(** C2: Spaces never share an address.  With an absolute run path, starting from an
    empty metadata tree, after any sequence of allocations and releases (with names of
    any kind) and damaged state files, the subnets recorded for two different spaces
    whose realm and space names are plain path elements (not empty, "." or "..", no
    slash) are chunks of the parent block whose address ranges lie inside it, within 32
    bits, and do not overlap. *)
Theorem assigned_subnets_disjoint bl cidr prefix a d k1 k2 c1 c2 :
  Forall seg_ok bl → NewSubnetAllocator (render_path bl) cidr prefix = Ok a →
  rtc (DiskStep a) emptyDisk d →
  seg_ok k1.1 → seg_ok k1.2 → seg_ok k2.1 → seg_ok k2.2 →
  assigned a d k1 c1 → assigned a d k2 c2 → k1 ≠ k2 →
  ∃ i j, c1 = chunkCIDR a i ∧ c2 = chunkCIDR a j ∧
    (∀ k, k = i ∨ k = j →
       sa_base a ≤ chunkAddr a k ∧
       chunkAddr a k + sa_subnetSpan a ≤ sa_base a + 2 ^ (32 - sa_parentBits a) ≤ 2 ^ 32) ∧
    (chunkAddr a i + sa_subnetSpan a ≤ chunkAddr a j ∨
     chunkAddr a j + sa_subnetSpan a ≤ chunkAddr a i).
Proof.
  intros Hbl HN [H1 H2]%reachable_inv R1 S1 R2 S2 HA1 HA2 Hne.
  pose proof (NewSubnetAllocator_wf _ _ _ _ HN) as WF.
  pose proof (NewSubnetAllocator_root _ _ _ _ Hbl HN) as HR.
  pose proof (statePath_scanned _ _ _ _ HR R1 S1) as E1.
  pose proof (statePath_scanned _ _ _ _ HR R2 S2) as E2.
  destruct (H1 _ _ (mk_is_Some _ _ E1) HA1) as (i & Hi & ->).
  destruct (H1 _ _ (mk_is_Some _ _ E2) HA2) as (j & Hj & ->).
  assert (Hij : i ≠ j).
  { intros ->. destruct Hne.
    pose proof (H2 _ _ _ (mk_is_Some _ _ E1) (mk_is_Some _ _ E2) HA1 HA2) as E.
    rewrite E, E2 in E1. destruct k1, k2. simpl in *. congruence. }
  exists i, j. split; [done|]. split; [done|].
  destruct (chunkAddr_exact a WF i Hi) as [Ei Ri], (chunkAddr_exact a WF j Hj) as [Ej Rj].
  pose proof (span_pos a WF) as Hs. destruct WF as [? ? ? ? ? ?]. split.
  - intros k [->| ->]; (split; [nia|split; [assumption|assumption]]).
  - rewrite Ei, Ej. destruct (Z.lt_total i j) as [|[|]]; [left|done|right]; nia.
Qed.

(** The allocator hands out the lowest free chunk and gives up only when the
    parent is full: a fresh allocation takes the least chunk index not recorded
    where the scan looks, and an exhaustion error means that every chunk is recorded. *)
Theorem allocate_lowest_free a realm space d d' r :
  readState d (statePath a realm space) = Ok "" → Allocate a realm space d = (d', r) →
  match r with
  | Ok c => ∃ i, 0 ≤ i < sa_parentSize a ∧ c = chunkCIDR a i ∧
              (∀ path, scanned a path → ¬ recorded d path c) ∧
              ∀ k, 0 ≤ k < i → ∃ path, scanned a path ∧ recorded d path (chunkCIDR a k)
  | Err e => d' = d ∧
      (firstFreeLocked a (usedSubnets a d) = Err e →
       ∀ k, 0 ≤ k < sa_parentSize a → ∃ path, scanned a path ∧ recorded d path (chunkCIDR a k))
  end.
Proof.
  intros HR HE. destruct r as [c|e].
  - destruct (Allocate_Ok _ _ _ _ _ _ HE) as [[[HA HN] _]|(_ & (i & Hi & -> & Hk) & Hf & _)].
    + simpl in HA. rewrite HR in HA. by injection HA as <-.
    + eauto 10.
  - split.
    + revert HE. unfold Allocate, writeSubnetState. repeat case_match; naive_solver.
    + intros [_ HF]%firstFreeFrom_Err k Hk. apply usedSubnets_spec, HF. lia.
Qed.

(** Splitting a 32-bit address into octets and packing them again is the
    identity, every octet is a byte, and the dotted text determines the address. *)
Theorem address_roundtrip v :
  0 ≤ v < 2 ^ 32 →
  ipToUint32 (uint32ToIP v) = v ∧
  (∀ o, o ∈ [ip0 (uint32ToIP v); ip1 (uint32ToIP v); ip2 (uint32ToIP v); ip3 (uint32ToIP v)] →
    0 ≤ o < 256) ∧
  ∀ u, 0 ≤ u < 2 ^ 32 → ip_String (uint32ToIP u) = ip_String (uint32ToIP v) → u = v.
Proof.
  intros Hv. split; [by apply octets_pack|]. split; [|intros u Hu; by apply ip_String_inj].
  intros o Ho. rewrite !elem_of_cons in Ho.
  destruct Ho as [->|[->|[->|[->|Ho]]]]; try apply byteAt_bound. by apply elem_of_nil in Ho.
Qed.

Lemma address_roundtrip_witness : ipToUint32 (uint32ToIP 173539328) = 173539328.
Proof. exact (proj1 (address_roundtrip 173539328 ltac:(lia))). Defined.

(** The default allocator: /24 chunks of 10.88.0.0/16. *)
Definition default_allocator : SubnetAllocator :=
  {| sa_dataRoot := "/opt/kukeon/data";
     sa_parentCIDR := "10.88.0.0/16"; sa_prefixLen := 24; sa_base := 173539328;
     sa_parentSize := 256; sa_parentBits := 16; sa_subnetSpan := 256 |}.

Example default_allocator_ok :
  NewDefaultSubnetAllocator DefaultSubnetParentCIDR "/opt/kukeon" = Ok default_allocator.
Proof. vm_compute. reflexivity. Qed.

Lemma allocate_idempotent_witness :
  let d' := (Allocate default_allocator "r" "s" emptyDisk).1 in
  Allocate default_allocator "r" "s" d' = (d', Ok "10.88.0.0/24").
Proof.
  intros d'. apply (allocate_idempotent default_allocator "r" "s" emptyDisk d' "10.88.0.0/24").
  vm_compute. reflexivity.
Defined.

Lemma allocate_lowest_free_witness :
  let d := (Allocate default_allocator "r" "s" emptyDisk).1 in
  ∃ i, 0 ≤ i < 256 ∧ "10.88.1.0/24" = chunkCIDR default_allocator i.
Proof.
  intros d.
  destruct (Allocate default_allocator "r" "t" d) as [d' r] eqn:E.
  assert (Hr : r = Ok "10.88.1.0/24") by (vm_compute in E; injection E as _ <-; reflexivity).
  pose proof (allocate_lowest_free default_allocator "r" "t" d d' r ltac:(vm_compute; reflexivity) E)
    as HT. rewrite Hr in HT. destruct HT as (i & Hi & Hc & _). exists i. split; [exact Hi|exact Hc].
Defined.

■ EXERCISE REQUIREMENTS ■
Copy out all of the data. Keep every word unchanged.

■ REPLY ■
(** C2: Spaces never share an address.  With an absolute run path, starting from an
    empty metadata tree, after any sequence of allocations and releases (with names of
    any kind) and damaged state files, the subnets recorded for two different spaces
    whose realm and space names are plain path elements (not empty, "." or "..", no
    slash) are chunks of the parent block whose address ranges lie inside it, within 32
    bits, and do not overlap. *)
Theorem assigned_subnets_disjoint bl cidr prefix a d k1 k2 c1 c2 :
  Forall seg_ok bl → NewSubnetAllocator (render_path bl) cidr prefix = Ok a →
  rtc (DiskStep a) emptyDisk d →
  seg_ok k1.1 → seg_ok k1.2 → seg_ok k2.1 → seg_ok k2.2 →
  assigned a d k1 c1 → assigned a d k2 c2 → k1 ≠ k2 →
  ∃ i j, c1 = chunkCIDR a i ∧ c2 = chunkCIDR a j ∧
    (∀ k, k = i ∨ k = j →
       sa_base a ≤ chunkAddr a k ∧
       chunkAddr a k + sa_subnetSpan a ≤ sa_base a + 2 ^ (32 - sa_parentBits a) ≤ 2 ^ 32) ∧
    (chunkAddr a i + sa_subnetSpan a ≤ chunkAddr a j ∨
     chunkAddr a j + sa_subnetSpan a ≤ chunkAddr a i).
Proof.
  intros Hbl HN [H1 H2]%reachable_inv R1 S1 R2 S2 HA1 HA2 Hne.
  pose proof (NewSubnetAllocator_wf _ _ _ _ HN) as WF.
  pose proof (NewSubnetAllocator_root _ _ _ _ Hbl HN) as HR.
  pose proof (statePath_scanned _ _ _ _ HR R1 S1) as E1.
  pose proof (statePath_scanned _ _ _ _ HR R2 S2) as E2.
  destruct (H1 _ _ (mk_is_Some _ _ E1) HA1) as (i & Hi & ->).
  destruct (H1 _ _ (mk_is_Some _ _ E2) HA2) as (j & Hj & ->).
  assert (Hij : i ≠ j).
  { intros ->. destruct Hne.
    pose proof (H2 _ _ _ (mk_is_Some _ _ E1) (mk_is_Some _ _ E2) HA1 HA2) as E.
    rewrite E, E2 in E1. destruct k1, k2. simpl in *. congruence. }
  exists i, j. split; [done|]. split; [done|].
  destruct (chunkAddr_exact a WF i Hi) as [Ei Ri], (chunkAddr_exact a WF j Hj) as [Ej Rj].
  pose proof (span_pos a WF) as Hs. destruct WF as [? ? ? ? ? ?]. split.
  - intros k [->| ->]; (split; [nia|split; [assumption|assumption]]).
  - rewrite Ei, Ej. destruct (Z.lt_total i j) as [|[|]]; [left|done|right]; nia.
Qed.

(** The allocator hands out the lowest free chunk and gives up only when the
    parent is full: a fresh allocation takes the least chunk index not recorded
    where the scan looks, and an exhaustion error means that every chunk is recorded. *)
Theorem allocate_lowest_free a realm space d d' r :
  readState d (statePath a realm space) = Ok "" → Allocate a realm space d = (d', r) →
  match r with
  | Ok c => ∃ i, 0 ≤ i < sa_parentSize a ∧ c = chunkCIDR a i ∧
              (∀ path, scanned a path → ¬ recorded d path c) ∧
              ∀ k, 0 ≤ k < i → ∃ path, scanned a path ∧ recorded d path (chunkCIDR a k)
  | Err e => d' = d ∧
      (firstFreeLocked a (usedSubnets a d) = Err e →
       ∀ k, 0 ≤ k < sa_parentSize a → ∃ path, scanned a path ∧ recorded d path (chunkCIDR a k))
  end.
Proof.
  intros HR HE. destruct r as [c|e].
  - destruct (Allocate_Ok _ _ _ _ _ _ HE) as [[[HA HN] _]|(_ & (i & Hi & -> & Hk) & Hf & _)].
    + simpl in HA. rewrite HR in HA. by injection HA as <-.
    + eauto 10.
  - split.
    + revert HE. unfold Allocate, writeSubnetState. repeat case_match; naive_solver.
    + intros [_ HF]%firstFreeFrom_Err k Hk. apply usedSubnets_spec, HF. lia.
Qed.

(** Splitting a 32-bit address into octets and packing them again is the
    identity, every octet is a byte, and the dotted text determines the address. *)
Theorem address_roundtrip v :
  0 ≤ v < 2 ^ 32 →
  ipToUint32 (uint32ToIP v) = v ∧
  (∀ o, o ∈ [ip0 (uint32ToIP v); ip1 (uint32ToIP v); ip2 (uint32ToIP v); ip3 (uint32ToIP v)] →
    0 ≤ o < 256) ∧
  ∀ u, 0 ≤ u < 2 ^ 32 → ip_String (uint32ToIP u) = ip_String (uint32ToIP v) → u = v.
Proof.
  intros Hv. split; [by apply octets_pack|]. split; [|intros u Hu; by apply ip_String_inj].
  intros o Ho. rewrite !elem_of_cons in Ho.
  destruct Ho as [->|[->|[->|[->|Ho]]]]; try apply byteAt_bound. by apply elem_of_nil in Ho.
Qed.

Lemma address_roundtrip_witness : ipToUint32 (uint32ToIP 173539328) = 173539328.
Proof. exact (proj1 (address_roundtrip 173539328 ltac:(lia))). Defined.

(** The default allocator: /24 chunks of 10.88.0.0/16. *)
Definition default_allocator : SubnetAllocator :=
  {| sa_dataRoot := "/opt/kukeon/data";
     sa_parentCIDR := "10.88.0.0/16"; sa_prefixLen := 24; sa_base := 173539328;
     sa_parentSize := 256; sa_parentBits := 16; sa_subnetSpan := 256 |}.

Example default_allocator_ok :
  NewDefaultSubnetAllocator DefaultSubnetParentCIDR "/opt/kukeon" = Ok default_allocator.
Proof. vm_compute. reflexivity. Qed.

Lemma allocate_idempotent_witness :
  let d' := (Allocate default_allocator "r" "s" emptyDisk).1 in
  Allocate default_allocator "r" "s" d' = (d', Ok "10.88.0.0/24").
Proof.
  intros d'. apply (allocate_idempotent default_allocator "r" "s" emptyDisk d' "10.88.0.0/24").
  vm_compute. reflexivity.
Defined.

Lemma allocate_lowest_free_witness :
  let d := (Allocate default_allocator "r" "s" emptyDisk).1 in
  ∃ i, 0 ≤ i < 256 ∧ "10.88.1.0/24" = chunkCIDR default_allocator i.
Proof.
  intros d.
  destruct (Allocate default_allocator "r" "t" d) as [d' r] eqn:E.
  assert (Hr : r = Ok "10.88.1.0/24") by (vm_compute in E; injection E as _ <-; reflexivity).
  pose proof (allocate_lowest_free default_allocator "r" "t" d d' r ltac:(vm_compute; reflexivity) E)
    as HT. rewrite Hr in HT. destruct HT as (i & Hi & Hc & _). exists i. split; [exact Hi|exact Hc].
Defined.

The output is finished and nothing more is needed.